Assignment: After finding the line with "LSubscribe (s : subscription)" in the data below, set down exactly each line through the one with "step (MkPool h x (e", inclusive, and stop there.

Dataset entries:
□ □ □ □ □

Inductive label :=
| LSubscribe (s : subscription)
| LUnsubscribe (id : string)
| LSubmit (e : wh_event) (queued : bool)
| LStart (i : nat) (e : wh_event) (l : list subscription)
| LSend (i : nat) (s : subscription) (body : string) (acts : list action) (ok : bool)
| LSettle (i : nat) (id : string) (ok : bool).

(** [dispatch_webhooks_async] *)
Definition dispatch_webhooks_async (e : wh_event) (p : pool) : pool * bool :=
  match hb_subs (pl_hub p) with
  | [] => (p, false)
  | _ => (MkPool (pl_hub p) (pl_world p) (pl_queue p ++ [e]) (pl_workers p), true)
  end.

Inductive step : pool -> label -> pool -> Prop :=
| step_subscribe h x q ws event_type url secret user db fresh now h' s :
    subscribe_webhook event_type url secret user db fresh now h = (h', Ok s) -> step (MkPool h x q ws) (LSubscribe s) (MkPool h' x q ws)
| step_unsubscribe h x q ws id db h' :
    unsubscribe_webhook id db h = (h', Ok true) -> step (MkPool h x q ws) (LUnsubscribe id) (MkPool h' x q ws)
| step_submit p e p' queued : dispatch_webhooks_async e p = (p', queued) -> step p (LSubmit e queued) p'
| step_start h x e q ws : (busy (MkPool h x (e :: q) ws) < MAX_WORKERS)%nat ->
    let l := matching (we_type e) (hb_subs h) in
    step (MkPool h x (e :: q) ws) (LStart (length ws) e l) (MkPool h x q (ws ++ [MkWorker e l None]))
| step_send h x q ws i e s l now x' acts ok : ws !! i = Some (MkWorker e (s :: l) None) ->
    let body := build_request_body e (wh_id s) now in
    send_one s body x = (x', (acts, ok)) ->
    step (MkPool h x q ws) (LSend i s body acts ok) (MkPool h x' q (<[i := MkWorker e l (Some (wh_id s, ok))]> ws))
| step_settle h x q ws i e l id ok now : ws !! i = Some (MkWorker e l (Some (id, ok))) ->
    step (MkPool h x q ws) (LSettle i id ok) (MkPool (settle id ok now h) x q (<[i := MkWorker e l None]> ws)).

(** Views of the labels *)
Definition submitted (log : list label) : list wh_event := omap (fun a => match a with LSubmit e true => Some e | _ => None end) log.
Definition sends (i : nat) (log : list label) : list subscription :=
  omap (fun a => match a with LSend j s _ _ _ => if decide (i = j) then Some s else None | _ => None end) log.
Definition subscribed (log : list label) : list string := omap (fun a => match a with LSubscribe s => Some (wh_id s) | _ => None end) log.
(** The outcomes of the deliveries to a subscription *)
Definition outcomes (id : string) (log : list label) : list bool :=
  omap (fun a => match a with LSend _ s _ _ ok => if wh_id s =s id then Some ok else None | _ => None end) log.
Definition count (b : bool) (l : list bool) : Z := Z.of_nat (length (List.filter (Bool.eqb b) l)).
End delivery.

□ □ □ □ □

Answer box:
| LSubscribe (s : subscription)
| LUnsubscribe (id : string)
| LSubmit (e : wh_event) (queued : bool)
| LStart (i : nat) (e : wh_event) (l : list subscription)
| LSend (i : nat) (s : subscription) (body : string) (acts : list action) (ok : bool)
| LSettle (i : nat) (id : string) (ok : bool).

(** [dispatch_webhooks_async] *)
Definition dispatch_webhooks_async (e : wh_event) (p : pool) : pool * bool :=
  match hb_subs (pl_hub p) with
  | [] => (p, false)
  | _ => (MkPool (pl_hub p) (pl_world p) (pl_queue p ++ [e]) (pl_workers p), true)
  end.

Inductive step : pool -> label -> pool -> Prop :=
| step_subscribe h x q ws event_type url secret user db fresh now h' s :
    subscribe_webhook event_type url secret user db fresh now h = (h', Ok s) -> step (MkPool h x q ws) (LSubscribe s) (MkPool h' x q ws)
| step_unsubscribe h x q ws id db h' :
    unsubscribe_webhook id db h = (h', Ok true) -> step (MkPool h x q ws) (LUnsubscribe id) (MkPool h' x q ws)
| step_submit p e p' queued : dispatch_webhooks_async e p = (p', queued) -> step p (LSubmit e queued) p'
| step_start h x e q ws : (busy (MkPool h x (e :: q) ws) < MAX_WORKERS)%nat ->
    let l := matching (we_type e) (hb_subs h) in
    step (MkPool h x (e :: q) ws) (LStart (length ws) e l) (MkPool h x q (ws ++ [MkWorker e l None]))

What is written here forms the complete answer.